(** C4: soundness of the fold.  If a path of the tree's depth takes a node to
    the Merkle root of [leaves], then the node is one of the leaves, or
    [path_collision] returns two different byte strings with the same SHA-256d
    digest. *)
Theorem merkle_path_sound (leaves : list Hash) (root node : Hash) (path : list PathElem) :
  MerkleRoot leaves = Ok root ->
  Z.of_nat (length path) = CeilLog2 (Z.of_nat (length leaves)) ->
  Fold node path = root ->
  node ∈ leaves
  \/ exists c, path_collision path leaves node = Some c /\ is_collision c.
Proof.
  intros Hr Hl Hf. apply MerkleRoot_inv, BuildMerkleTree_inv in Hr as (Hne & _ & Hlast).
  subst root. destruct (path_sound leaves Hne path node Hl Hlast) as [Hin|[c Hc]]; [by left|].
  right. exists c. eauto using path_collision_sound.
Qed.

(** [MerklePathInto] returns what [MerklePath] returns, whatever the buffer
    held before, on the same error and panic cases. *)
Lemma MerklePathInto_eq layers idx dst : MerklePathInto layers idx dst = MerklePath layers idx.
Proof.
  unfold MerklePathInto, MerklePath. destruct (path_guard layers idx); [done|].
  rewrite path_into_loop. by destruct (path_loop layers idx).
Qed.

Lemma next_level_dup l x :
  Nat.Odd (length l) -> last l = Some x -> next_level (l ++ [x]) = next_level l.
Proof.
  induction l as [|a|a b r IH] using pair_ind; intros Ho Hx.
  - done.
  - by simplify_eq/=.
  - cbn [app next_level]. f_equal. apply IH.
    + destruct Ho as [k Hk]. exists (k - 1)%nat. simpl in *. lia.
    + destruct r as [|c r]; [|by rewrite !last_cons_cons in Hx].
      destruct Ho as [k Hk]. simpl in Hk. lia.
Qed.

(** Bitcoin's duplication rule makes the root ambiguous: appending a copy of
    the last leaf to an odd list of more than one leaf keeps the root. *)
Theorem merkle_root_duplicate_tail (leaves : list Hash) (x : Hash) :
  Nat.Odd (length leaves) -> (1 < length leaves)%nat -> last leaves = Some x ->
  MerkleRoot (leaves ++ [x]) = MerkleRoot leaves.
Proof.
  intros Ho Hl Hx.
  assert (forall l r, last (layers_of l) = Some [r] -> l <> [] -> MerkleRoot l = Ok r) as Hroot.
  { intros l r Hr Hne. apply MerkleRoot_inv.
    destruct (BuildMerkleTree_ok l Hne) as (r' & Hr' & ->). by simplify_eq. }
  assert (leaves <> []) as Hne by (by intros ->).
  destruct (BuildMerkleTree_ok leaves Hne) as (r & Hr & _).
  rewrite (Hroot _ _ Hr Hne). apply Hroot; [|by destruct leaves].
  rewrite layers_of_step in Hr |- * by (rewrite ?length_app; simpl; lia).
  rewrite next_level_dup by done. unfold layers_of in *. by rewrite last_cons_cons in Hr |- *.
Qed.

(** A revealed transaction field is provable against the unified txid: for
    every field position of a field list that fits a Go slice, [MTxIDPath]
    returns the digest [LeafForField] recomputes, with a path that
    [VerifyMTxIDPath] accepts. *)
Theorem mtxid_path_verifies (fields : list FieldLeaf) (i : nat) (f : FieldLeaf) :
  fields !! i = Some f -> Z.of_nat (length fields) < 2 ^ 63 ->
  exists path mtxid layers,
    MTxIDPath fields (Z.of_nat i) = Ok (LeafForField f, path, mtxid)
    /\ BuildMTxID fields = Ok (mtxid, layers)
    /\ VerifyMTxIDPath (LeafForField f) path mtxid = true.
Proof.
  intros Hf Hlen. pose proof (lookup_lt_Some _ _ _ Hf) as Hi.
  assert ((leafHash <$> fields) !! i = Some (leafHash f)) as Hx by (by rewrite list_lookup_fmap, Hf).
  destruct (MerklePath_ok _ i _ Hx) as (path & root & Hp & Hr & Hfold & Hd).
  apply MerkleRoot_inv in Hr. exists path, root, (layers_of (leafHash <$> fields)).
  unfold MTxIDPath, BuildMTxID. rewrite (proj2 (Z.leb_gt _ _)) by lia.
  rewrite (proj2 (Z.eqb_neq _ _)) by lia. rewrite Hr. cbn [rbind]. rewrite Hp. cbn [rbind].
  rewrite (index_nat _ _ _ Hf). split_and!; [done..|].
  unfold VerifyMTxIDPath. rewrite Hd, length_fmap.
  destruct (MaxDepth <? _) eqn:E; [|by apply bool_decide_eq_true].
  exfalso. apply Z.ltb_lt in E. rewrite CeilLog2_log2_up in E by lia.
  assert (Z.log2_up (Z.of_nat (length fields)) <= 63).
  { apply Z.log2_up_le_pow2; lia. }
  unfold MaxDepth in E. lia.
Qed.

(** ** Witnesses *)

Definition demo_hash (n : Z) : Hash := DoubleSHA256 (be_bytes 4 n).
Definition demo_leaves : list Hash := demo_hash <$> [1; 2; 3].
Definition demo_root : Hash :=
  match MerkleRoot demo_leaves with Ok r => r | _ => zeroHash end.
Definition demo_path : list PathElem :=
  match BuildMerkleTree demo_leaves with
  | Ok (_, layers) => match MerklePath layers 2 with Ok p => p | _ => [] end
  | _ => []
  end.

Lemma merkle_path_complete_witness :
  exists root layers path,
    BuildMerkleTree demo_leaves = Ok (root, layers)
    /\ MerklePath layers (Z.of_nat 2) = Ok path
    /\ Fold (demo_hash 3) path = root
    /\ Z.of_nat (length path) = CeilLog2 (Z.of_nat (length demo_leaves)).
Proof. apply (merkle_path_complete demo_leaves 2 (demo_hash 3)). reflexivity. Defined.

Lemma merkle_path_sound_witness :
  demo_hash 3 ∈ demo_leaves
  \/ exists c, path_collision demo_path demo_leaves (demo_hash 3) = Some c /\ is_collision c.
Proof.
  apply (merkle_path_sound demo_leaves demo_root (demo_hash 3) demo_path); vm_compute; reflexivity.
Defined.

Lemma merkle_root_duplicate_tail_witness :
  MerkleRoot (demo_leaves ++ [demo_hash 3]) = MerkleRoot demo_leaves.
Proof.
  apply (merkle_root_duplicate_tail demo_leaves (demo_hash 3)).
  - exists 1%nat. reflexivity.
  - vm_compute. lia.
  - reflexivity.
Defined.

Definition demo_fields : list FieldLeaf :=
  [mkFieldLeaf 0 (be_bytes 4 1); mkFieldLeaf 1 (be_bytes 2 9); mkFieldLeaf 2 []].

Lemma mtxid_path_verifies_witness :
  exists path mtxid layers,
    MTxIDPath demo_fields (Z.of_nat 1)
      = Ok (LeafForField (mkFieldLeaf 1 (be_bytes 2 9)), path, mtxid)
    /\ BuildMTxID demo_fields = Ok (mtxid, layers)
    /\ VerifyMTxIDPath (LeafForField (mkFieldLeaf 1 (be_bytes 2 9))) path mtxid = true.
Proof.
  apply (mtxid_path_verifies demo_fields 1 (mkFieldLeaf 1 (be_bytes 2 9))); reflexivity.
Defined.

...

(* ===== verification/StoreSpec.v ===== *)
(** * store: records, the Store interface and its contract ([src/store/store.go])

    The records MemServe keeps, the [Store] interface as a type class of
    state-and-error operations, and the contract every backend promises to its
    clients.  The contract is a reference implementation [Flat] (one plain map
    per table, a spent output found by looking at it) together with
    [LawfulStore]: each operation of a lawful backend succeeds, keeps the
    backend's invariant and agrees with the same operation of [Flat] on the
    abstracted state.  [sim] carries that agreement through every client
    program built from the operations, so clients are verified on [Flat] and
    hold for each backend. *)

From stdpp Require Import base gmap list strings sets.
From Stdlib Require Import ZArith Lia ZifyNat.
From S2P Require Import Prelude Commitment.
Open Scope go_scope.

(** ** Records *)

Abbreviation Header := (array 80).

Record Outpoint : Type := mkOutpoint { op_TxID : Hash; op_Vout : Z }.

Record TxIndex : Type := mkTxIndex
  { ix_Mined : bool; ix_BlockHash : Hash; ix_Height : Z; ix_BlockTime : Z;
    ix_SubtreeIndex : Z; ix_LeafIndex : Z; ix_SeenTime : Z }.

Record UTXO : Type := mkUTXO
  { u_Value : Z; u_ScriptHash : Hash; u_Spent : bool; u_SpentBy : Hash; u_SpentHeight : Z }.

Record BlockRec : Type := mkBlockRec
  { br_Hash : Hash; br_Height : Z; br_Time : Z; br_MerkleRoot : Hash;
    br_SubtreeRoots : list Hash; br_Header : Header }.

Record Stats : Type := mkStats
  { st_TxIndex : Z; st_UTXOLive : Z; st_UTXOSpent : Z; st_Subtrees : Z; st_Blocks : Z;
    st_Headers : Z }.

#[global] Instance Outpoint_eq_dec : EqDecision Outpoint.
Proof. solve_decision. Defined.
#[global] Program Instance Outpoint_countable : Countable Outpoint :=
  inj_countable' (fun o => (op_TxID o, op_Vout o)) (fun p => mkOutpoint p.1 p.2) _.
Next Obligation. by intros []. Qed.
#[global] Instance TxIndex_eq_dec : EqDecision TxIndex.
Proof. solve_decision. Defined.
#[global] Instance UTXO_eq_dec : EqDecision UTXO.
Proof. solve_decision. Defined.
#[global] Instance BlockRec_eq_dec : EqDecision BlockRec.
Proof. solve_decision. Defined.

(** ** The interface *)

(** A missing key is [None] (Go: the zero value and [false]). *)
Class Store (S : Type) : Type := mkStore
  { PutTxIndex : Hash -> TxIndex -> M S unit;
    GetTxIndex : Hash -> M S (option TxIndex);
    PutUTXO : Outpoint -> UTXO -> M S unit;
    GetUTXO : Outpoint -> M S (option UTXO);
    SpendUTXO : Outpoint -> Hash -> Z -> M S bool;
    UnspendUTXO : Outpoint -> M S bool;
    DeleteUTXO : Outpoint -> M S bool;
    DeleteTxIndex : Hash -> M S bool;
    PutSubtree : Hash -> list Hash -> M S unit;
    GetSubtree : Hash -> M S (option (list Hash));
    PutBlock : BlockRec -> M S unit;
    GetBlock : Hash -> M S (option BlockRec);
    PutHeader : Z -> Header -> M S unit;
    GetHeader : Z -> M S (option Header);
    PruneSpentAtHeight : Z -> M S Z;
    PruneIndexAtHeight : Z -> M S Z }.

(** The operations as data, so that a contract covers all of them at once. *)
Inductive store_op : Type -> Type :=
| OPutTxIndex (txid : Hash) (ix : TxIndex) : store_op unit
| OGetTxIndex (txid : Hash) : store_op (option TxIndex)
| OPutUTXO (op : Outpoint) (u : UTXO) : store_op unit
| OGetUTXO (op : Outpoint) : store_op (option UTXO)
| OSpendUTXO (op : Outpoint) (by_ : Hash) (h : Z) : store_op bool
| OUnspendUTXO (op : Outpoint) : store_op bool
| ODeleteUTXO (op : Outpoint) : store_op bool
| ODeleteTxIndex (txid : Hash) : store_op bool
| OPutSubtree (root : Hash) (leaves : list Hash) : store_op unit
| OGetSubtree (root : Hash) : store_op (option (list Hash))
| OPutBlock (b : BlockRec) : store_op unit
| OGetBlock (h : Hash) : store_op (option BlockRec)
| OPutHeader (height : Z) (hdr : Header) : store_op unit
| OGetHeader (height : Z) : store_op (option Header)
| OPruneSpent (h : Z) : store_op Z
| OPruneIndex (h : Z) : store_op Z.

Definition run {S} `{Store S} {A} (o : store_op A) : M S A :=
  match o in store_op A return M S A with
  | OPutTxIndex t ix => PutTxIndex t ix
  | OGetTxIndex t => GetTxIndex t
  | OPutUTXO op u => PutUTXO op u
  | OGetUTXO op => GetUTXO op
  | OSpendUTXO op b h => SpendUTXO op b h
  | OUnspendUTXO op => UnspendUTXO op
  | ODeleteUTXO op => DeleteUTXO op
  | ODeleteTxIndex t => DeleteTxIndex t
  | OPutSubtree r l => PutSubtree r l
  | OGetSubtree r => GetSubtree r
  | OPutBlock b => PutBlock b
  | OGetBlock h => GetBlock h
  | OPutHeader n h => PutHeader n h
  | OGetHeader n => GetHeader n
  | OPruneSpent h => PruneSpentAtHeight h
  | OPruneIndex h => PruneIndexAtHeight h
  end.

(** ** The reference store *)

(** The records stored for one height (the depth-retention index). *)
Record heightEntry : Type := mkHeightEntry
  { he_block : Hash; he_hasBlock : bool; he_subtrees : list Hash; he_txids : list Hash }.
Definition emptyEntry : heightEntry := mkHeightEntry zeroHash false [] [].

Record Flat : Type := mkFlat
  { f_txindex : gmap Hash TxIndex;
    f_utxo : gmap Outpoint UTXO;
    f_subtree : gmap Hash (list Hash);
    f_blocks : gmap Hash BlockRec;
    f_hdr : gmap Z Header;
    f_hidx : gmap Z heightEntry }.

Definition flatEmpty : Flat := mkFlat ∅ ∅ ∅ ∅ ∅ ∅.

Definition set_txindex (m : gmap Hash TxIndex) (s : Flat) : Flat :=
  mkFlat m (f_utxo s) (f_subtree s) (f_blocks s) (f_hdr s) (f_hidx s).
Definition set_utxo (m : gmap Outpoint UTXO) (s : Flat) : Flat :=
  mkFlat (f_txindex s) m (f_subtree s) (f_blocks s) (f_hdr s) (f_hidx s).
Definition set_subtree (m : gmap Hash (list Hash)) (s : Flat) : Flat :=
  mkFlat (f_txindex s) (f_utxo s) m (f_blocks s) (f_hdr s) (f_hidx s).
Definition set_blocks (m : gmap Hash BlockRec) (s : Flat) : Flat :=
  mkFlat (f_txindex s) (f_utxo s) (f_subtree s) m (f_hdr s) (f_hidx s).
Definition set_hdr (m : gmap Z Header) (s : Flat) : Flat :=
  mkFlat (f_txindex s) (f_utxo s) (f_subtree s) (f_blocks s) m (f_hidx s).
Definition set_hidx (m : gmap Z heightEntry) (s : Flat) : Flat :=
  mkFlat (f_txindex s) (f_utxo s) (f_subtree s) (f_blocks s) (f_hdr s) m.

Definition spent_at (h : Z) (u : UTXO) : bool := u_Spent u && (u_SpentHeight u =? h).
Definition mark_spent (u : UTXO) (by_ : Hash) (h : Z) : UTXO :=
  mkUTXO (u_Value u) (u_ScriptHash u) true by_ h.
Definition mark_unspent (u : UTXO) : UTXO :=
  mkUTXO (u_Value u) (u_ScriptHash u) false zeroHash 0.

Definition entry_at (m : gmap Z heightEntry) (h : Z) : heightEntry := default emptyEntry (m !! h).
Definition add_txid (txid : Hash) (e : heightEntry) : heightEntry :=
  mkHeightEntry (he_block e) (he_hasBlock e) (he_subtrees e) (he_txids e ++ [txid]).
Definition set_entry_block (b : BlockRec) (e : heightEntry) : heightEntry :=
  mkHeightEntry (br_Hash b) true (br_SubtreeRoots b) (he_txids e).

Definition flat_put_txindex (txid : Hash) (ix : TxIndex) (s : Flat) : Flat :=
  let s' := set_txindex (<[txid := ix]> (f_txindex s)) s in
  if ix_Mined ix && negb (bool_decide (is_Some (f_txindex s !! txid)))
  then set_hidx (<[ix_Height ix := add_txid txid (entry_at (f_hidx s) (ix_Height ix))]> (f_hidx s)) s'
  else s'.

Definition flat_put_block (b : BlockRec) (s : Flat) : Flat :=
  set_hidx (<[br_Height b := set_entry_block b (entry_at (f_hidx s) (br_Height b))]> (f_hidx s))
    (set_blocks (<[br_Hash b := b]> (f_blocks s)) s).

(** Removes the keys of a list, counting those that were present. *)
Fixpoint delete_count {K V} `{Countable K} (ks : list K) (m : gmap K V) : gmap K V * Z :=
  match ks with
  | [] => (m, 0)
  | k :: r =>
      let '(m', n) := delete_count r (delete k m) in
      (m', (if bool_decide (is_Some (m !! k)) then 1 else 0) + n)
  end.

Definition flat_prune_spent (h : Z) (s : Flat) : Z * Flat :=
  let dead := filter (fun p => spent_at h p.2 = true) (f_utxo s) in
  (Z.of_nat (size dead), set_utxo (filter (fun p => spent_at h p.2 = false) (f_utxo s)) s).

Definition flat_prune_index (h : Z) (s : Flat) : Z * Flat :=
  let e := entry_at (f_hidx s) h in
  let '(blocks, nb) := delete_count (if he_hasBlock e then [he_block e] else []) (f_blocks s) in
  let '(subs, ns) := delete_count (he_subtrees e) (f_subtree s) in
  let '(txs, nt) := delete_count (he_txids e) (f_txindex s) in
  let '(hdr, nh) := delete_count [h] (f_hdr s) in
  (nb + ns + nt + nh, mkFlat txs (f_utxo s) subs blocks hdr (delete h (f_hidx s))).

...

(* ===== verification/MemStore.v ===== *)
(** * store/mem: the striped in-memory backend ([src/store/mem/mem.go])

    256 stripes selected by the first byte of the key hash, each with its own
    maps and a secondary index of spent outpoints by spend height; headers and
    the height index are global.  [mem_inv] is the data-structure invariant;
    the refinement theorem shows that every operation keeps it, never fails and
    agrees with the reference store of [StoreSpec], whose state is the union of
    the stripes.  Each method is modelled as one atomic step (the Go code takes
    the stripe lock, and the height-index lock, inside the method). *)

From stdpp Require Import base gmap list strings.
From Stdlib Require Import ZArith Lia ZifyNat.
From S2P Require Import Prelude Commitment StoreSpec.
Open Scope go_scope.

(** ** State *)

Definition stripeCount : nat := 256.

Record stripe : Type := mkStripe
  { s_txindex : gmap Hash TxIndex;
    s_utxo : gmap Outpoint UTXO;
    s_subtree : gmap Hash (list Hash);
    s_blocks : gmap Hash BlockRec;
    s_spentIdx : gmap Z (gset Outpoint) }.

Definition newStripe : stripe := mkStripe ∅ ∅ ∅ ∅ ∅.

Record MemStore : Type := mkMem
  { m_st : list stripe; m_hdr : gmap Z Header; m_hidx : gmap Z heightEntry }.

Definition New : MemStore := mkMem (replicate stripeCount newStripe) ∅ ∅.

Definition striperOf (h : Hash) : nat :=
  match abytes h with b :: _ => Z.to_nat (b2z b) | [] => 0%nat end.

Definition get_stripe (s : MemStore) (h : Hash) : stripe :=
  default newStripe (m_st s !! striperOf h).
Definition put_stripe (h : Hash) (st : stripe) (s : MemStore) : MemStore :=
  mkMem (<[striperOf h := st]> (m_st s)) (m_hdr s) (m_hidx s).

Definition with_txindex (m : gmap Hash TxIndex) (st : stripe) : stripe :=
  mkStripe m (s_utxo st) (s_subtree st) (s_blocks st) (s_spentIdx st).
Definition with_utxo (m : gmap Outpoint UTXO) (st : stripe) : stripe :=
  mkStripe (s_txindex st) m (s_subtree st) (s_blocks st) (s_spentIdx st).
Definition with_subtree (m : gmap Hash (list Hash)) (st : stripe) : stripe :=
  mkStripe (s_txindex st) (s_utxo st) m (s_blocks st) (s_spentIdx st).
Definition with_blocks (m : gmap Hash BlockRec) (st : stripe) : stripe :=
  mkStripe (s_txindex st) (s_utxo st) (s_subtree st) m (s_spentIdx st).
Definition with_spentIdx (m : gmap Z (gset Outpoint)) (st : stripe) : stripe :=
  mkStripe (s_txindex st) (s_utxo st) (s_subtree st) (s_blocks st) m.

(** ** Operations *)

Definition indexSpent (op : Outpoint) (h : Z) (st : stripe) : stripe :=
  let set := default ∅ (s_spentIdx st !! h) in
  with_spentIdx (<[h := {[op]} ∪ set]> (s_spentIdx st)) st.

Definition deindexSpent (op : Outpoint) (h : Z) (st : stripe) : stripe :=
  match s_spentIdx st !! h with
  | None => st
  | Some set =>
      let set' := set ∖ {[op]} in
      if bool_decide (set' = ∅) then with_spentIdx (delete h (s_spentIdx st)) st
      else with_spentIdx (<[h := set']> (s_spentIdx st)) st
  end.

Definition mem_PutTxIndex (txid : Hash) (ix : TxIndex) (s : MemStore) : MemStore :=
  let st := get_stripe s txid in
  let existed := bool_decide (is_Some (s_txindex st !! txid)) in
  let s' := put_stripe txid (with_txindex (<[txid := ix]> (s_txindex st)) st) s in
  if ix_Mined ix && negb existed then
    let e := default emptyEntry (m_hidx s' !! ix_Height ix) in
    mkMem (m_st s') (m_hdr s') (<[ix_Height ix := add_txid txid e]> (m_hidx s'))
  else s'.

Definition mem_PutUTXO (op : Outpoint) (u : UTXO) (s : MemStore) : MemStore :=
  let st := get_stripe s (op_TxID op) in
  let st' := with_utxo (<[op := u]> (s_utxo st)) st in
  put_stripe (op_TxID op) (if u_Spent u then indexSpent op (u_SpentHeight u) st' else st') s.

» **What this task involves**: What you give back must be the stretch above, starting at the line with "Hash) : store_op unit" and ending at the line with "op => GetUTXO op", copied exactly.

» **Result below**:
| OPutSubtree (root : Hash) (leaves : list Hash) : store_op unit
| OGetSubtree (root : Hash) : store_op (option (list Hash))
| OPutBlock (b : BlockRec) : store_op unit
| OGetBlock (h : Hash) : store_op (option BlockRec)
| OPutHeader (height : Z) (hdr : Header) : store_op unit
| OGetHeader (height : Z) : store_op (option Header)
| OPruneSpent (h : Z) : store_op Z
| OPruneIndex (h : Z) : store_op Z.

Definition run {S} `{Store S} {A} (o : store_op A) : M S A :=
  match o in store_op A return M S A with
  | OPutTxIndex t ix => PutTxIndex t ix
  | OGetTxIndex t => GetTxIndex t
  | OPutUTXO op u => PutUTXO op u
  | OGetUTXO op => GetUTXO op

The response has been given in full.